- PROMPT
Where does the string "pose" occur in the records below? Copy every line that holds it.

- Extracted records
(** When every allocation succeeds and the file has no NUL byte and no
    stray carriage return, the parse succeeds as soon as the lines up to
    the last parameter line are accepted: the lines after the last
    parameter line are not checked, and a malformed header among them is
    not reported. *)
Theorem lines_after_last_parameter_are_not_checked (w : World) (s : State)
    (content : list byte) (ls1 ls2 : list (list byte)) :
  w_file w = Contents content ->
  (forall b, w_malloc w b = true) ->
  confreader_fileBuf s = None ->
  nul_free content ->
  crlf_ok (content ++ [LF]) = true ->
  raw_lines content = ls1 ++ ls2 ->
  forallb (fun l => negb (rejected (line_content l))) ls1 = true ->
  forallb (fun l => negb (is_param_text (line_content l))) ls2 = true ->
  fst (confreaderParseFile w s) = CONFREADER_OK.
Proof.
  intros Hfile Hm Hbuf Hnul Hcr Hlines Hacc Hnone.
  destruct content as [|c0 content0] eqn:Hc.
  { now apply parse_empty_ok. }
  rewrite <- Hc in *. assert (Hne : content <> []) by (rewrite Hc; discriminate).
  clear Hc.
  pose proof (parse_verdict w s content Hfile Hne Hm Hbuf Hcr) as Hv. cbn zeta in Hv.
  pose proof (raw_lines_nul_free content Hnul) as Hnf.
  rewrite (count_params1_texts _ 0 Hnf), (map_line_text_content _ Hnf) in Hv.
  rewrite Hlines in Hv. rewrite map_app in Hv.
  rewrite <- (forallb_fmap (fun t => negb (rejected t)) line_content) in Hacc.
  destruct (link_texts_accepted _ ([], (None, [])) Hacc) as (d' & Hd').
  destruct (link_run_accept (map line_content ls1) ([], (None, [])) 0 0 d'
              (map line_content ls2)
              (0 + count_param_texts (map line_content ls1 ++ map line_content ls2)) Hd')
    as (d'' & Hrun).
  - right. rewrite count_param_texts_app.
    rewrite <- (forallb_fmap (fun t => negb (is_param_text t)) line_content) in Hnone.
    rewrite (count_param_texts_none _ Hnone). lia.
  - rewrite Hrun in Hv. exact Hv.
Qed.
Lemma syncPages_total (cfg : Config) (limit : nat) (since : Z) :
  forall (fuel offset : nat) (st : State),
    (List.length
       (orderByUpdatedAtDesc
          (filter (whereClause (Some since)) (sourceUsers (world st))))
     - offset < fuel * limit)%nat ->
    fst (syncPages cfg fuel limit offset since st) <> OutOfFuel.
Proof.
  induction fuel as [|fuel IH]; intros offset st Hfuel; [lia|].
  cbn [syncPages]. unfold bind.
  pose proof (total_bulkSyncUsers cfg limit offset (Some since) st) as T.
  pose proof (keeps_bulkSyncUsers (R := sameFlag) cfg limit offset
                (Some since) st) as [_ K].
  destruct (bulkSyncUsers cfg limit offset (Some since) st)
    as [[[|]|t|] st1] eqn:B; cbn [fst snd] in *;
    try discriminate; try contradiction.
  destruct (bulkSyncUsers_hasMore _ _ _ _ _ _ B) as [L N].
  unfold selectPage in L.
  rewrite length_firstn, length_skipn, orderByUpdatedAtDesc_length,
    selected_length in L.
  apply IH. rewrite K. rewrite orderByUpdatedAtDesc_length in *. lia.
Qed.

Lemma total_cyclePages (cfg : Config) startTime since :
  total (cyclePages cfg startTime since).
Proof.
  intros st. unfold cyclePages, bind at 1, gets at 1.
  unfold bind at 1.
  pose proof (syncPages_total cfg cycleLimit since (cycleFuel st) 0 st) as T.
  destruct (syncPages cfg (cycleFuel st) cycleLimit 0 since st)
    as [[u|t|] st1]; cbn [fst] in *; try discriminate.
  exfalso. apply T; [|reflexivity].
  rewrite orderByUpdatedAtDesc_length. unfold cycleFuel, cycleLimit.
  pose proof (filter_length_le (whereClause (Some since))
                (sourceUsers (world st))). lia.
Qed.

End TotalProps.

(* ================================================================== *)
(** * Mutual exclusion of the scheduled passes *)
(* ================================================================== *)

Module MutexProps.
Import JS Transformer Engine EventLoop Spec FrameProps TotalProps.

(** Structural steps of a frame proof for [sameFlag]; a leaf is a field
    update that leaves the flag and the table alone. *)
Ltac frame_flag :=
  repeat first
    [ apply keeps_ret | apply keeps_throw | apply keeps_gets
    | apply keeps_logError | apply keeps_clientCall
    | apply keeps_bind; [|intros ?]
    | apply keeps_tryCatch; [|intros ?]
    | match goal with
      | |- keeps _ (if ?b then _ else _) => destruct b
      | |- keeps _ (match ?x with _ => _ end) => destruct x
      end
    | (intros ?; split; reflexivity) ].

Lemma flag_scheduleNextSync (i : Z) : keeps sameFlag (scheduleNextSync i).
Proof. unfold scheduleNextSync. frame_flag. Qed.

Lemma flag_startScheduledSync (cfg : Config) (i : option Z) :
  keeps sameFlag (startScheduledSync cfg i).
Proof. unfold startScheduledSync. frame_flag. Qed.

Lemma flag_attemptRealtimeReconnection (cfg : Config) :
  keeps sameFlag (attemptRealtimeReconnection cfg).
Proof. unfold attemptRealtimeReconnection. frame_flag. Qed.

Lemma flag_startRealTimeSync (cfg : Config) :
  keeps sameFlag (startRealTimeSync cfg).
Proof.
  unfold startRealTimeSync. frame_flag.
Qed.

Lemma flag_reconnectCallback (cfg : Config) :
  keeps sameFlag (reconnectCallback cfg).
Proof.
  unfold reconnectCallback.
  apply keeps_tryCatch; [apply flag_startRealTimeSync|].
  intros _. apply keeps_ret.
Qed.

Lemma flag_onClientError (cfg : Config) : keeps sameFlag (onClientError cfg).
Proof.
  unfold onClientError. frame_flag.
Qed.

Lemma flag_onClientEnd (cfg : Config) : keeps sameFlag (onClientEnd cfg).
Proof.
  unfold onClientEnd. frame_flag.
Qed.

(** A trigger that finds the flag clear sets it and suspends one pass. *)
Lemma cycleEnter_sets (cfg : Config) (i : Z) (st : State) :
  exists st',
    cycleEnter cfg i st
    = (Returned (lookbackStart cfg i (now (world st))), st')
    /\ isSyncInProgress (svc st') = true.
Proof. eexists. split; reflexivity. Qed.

- ANSWER BOX
  pose proof (parse_verdict w s content Hfile Hne Hm Hbuf Hcr) as Hv. cbn zeta in Hv.
  pose proof (raw_lines_nul_free content Hnul) as Hnf.
  pose proof (total_bulkSyncUsers cfg limit offset (Some since) st) as T.
  pose proof (keeps_bulkSyncUsers (R := sameFlag) cfg limit offset
  pose proof (syncPages_total cfg cycleLimit since (cycleFuel st) 0 st) as T.
  pose proof (filter_length_le (whereClause (Some since))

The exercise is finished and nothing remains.